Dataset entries

(** The volume of a symbol after the quotes [qs] were stored. *)
Definition stored (qs : list Ticker) (volume : option float) : option float :=
  match rev qs with
  | [] => volume
  | ticker :: _ => Some (turnover24h ticker)
  end.

(** The list a reply hands to [forEach]; a failed request hands none. *)
Definition listed (response : Snapshot) : list Ticker :=
  match response with
  | Rejected _ => []
  | Resolved l => l
  end.

(** An entry of the price history with its log pruned. *)
Definition prunedEntry (now : Z) (entry : string * list PriceSample)
  : string * list PriceSample :=
  (fst entry, filter (retained now) (snd entry)).

Definition isEmit (a : Action) : bool :=
  match a with
  | Emit _ => true
  | _ => false
  end.




(** Every key of the three maps ends in USDT. *)
Definition onlyUSDT (st : SymbolScanner) : Prop :=
  forall k,
    In k (JSMap.keys (priceHistory st))
    \/ In k (JSMap.keys (volatilityScores st))
    \/ In k (JSMap.keys (volumes st)) ->
    JS.endsWith k "USDT" = true.

(** A polling page and the server agree: the page holds the time stamp
    of the update it last received, or 0 before the first one. *)
Definition inSync (lastUpdateTime : Z) (lastUpdate : LongPoll.LastUpdate)
  : Prop :=
  match LongPoll.lu_timestamp lastUpdate with
  | Some ts => lastUpdateTime = ts /\ 0 < ts
  | None => lastUpdateTime = 0
  end.

(** The update a finalized result becomes at time [t]. *)
Definition updateOf (t : Z) (result : PerformerResult)
  : LongPoll.LastUpdate := {|
  LongPoll.lu_symbol := res_symbol result;
  LongPoll.lu_moves := res_moves result;
  LongPoll.lu_timestamp := Some t
|}.

(** The listener's test on an event. *)
Definition accepted (data : Payload) : bool :=
  JS.truthy (pl_symbol data) && negb (JSValue.truthyBool (pl_hasError data)).

Definition symbolDataOf (ev : SymbolsApi.Clock * Payload)
  : SymbolsApi.SymbolData := {|
  SymbolsApi.sd_symbol := pl_symbol (snd ev);
  SymbolsApi.sd_moves := pl_moves (snd ev);
  SymbolsApi.sd_turnover := pl_turnover (snd ev);
  SymbolsApi.sd_fundingRate := pl_fundingRate (snd ev);
  SymbolsApi.sd_timestamp := SymbolsApi.created (fst ev)
|}.

Definition dayMs : Z := 24 * 60 * 60 * 1000.

Definition newerThan (cut : Z) (item : SymbolsApi.SymbolData) : bool :=
  SymbolsApi.sd_timestamp item >? cut.

(** The clock does not run backwards from one event to the next. *)
Fixpoint clockOrdered (t : Z) (events : list (SymbolsApi.Clock * Payload))
  : Prop :=
  match events with
  | [] => True
  | ev :: rest =>
      t <= SymbolsApi.dateNow (fst ev)
      /\ clockOrdered (SymbolsApi.dateNow (fst ev)) rest
  end.

(** The time of the last event taken, from [t] on. *)
Definition lastTaken (t : Z) (events : list (SymbolsApi.Clock * Payload))
  : Z :=
  fold_left
    (fun t ev => if accepted (snd ev) then SymbolsApi.dateNow (fst ev) else t)
    events t.

(** Calls of [start] and [stop] in some order. *)
Inductive Call := CallStart | CallStop.

Definition call (c : Call) (dw : Driver * Timers) : Driver * Timers :=
  match c with
  | CallStart => start dw
  | CallStop => stop dw
  end.

Definition calls (cs : list Call) (dw : Driver * Timers) : Driver * Timers :=
  fold_left (fun dw c => call c dw) cs dw.

(** No timer that is active is one [setInterval] has yet to hand out. *)
Definition handedOut (w : Timers) : Prop :=
  forall i, In i (activeTimers w) -> (i < nextTimer w)%positive.

(** What [start] and [stop] keep true of the scanner and of the timers
    of the rest of the program, [others]. *)
Definition timerInvariant (others : list positive) (dw : Driver * Timers)
  : Prop :=
  (forall i, In i others -> (i < nextTimer (snd dw))%positive)
  /\ match intervalId (fst dw) with
     | Some id =>
         isRunning (fst dw) = true
         /\ (id < nextTimer (snd dw))%positive
         /\ ~ In id others
         /\ activeTimers (snd dw) = id :: others
     | None =>
         isRunning (fst dw) = false
         /\ activeTimers (snd dw) = others
     end.
(** * Flight delays and cancellations: the normalisation pipeline of airflights.py

    A shallow embedding of the data-preparation part of [airflights.py]
    (lines 25-163): the time reconstruction [hhmm_to_datetime], the flight
    and weather normalisers, the date-level merge and the derived columns.

    Conventions of the embedding.
    - A pandas [Series] is a list; its index is the position in the list
      (the frames come from [read_csv], whose index is 0, 1, 2, ...).
    - Text is a Rocq [string]; the character with code [n] stands for the
      Unicode code point [n], so the embedding covers the code points
      below 256.
    - A timestamp ([datetime64[ns]]) is the integer count of nanoseconds
      since the epoch, [None] is [NaT].  A timestamp that pandas builds
      has to fit 64 bits: where the script adds to a timestamp or makes
      one of a date, the embedding raises as pandas does when the result
      leaves the range.  Datetime columns carry no time zone.
    - A floating-point entry is [NaN], an infinity, the negative zero, or
      a finite value held as an exact rational (the zero among these is
      the positive one).
    - An exception that leaves the script is a [Raise] result. *)

From Stdlib Require Import ZArith QArith List String Ascii Bool Lia DecimalString.
Import ListNotations.
Open Scope Z_scope.

(** ** Exceptions *)

Inductive exn : Type :=
| AttributeError
| KeyError (key : string)
| TypeError
| IntCastingNaNError.

Inductive result (A : Type) : Type :=
| Ok (a : A)
| Raise (e : exn).
Arguments Ok {A} a.
Arguments Raise {A} e.

Definition bind {A B : Type} (r : result A) (k : A -> result B) : result B :=
  match r with
  | Ok a => k a
  | Raise e => Raise e
  end.

Notation "x <- r ;; k" := (bind r (fun x => k))
  (at level 61, r at next level, right associativity).

(** ** Text primitives (Python [str] methods used by the script) *)

Module Text.

Definition code (c : ascii) : N := N_of_ascii c.

(** The characters ['0'] .. ['9']: the ones [int()] accepts as digits. *)
Definition is_decimal_char (c : ascii) : bool :=
  ((48 <=? code c) && (code c <=? 57))%N.

(** [str.isdigit] also accepts the superscript digits U+00B2, U+00B3 and
    U+00B9, which are the only other digit characters below 256. *)
Definition is_digit_char (c : ascii) : bool :=
  is_decimal_char c
  || (code c =? 178)%N || (code c =? 179)%N || (code c =? 185)%N.

Fixpoint all_chars (p : ascii -> bool) (s : string) : bool :=
  match s with
  | EmptyString => true
  | String c s' => p c && all_chars p s'
  end.

Definition nonempty (s : string) : bool :=
  match s with EmptyString => false | String _ _ => true end.

(** [s.isdigit()] *)
Definition isdigit (s : string) : bool := nonempty s && all_chars is_digit_char s.

(** [s.isdecimal()]: every character is one of ['0'] .. ['9']. *)
Definition isdecimal (s : string) : bool := nonempty s && all_chars is_decimal_char s.

Definition digit_value (c : ascii) : Z := Z.of_N (code c) - 48.

Fixpoint digits_value (acc : Z) (s : string) : option Z :=
  match s with
  | EmptyString => Some acc
  | String c s' =>
      if is_decimal_char c then digits_value (10 * acc + digit_value c) s'
      else None
  end.

(** [int(s)] on a text that passed [isdigit]: the value of the decimal
    digits, [None] (a [ValueError]) when a character is not one. *)
Definition to_int (s : string) : option Z :=
  match s with
  | EmptyString => None
  | String _ _ => digits_value 0 s
  end.

(** [str(z)] for an integer. *)
Definition of_int (z : Z) : string := NilZero.string_of_int (Z.to_int z).

(** [s[i:j]] for [0 <= i <= j]. *)
Definition slice (i j : nat) (s : string) : string := substring i (j - i) s.

Fixpoint zeros (n : nat) : string :=
  match n with
  | O => EmptyString
  | S n' => String "0" (zeros n')
  end.

(** [s.zfill(width)]: pad on the left with ['0'], after a leading sign. *)
Definition zfill (width : nat) (s : string) : string :=
  let pad := zeros (width - String.length s) in
  match s with
  | String c s' =>
      if (Ascii.eqb c "+" || Ascii.eqb c "-")%bool
      then String c (pad ++ s')%string
      else (pad ++ s)%string
  | EmptyString => pad
  end.

Fixpoint skip_zeros (r : list ascii) : list ascii :=
  match r with
  | c :: r' => if Ascii.eqb c "0" then skip_zeros r' else r
  | [] => []
  end.

(** On the reversed text: a match of [\.0+] that ends where the text ends;
    the result is what is left in front of the match. *)
Definition cut_dot_zeros (r : list ascii) : option (list ascii) :=
  match r with
  | c :: r' =>
      if Ascii.eqb c "0" then
        match skip_zeros r' with
        | d :: rest => if Ascii.eqb d "." then Some rest else None
        | [] => None
        end
      else None
  | [] => None
  end.

Definition newline : ascii := ascii_of_nat 10.

(** [re.sub(r'\.0+$', '', s)]; [$] matches at the end of the text and
    also just before a newline that ends the text. *)
Definition strip_dot_zeros (s : string) : string :=
  let r := rev (list_ascii_of_string s) in
  match cut_dot_zeros r with
  | Some rest => string_of_list_ascii (rev rest)
  | None =>
      match r with
      | c :: r' =>
          if Ascii.eqb c newline then
            match cut_dot_zeros r' with
            | Some rest => string_of_list_ascii (rev (newline :: rest))
            | None => s
            end
          else s
      | [] => s
      end
  end.

(** [needle in hay] *)
Fixpoint contains (needle hay : string) : bool :=
  prefix needle hay ||
  match hay with
  | EmptyString => false
  | String _ hay' => contains needle hay'
  end.

End Text.

(** ** Numbers, cells and columns *)

Inductive fnum : Type :=
| NaN
| PInf
| NInf
| NZero
| Fin (q : Q).

(** A cell is one entry of a column: a Python scalar. *)
Inductive cell : Type :=
| XInt (z : Z)
| XFloat (x : fnum)
| XBool (b : bool)
| XStr (s : string)
| XTime (t : option Z).

(** A column with its dtype: [int64], [float64], [bool],
    [datetime64[ns]] and [object]. *)
Inductive column : Type :=
| CInt (l : list Z)
| CFloat (l : list fnum)
| CBool (l : list bool)
| CTime (l : list (option Z))
| CObj (l : list cell).

Definition cells (c : column) : list cell :=
  match c with
  | CInt l => map XInt l
  | CFloat l => map XFloat l
  | CBool l => map XBool l
  | CTime l => map XTime l
  | CObj l => l
  end.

* **WHAT YOU NEED TO DO**: Using the entries above, quote each line verbatim from the first through the line that contains "match a with".

* **PROBLEM SOLUTION**:
(** The volume of a symbol after the quotes [qs] were stored. *)
Definition stored (qs : list Ticker) (volume : option float) : option float :=
  match rev qs with
  | [] => volume
  | ticker :: _ => Some (turnover24h ticker)
  end.

(** The list a reply hands to [forEach]; a failed request hands none. *)
Definition listed (response : Snapshot) : list Ticker :=
  match response with
  | Rejected _ => []
  | Resolved l => l
  end.

(** An entry of the price history with its log pruned. *)
Definition prunedEntry (now : Z) (entry : string * list PriceSample)
  : string * list PriceSample :=
  (fst entry, filter (retained now) (snd entry)).

Definition isEmit (a : Action) : bool :=
  match a with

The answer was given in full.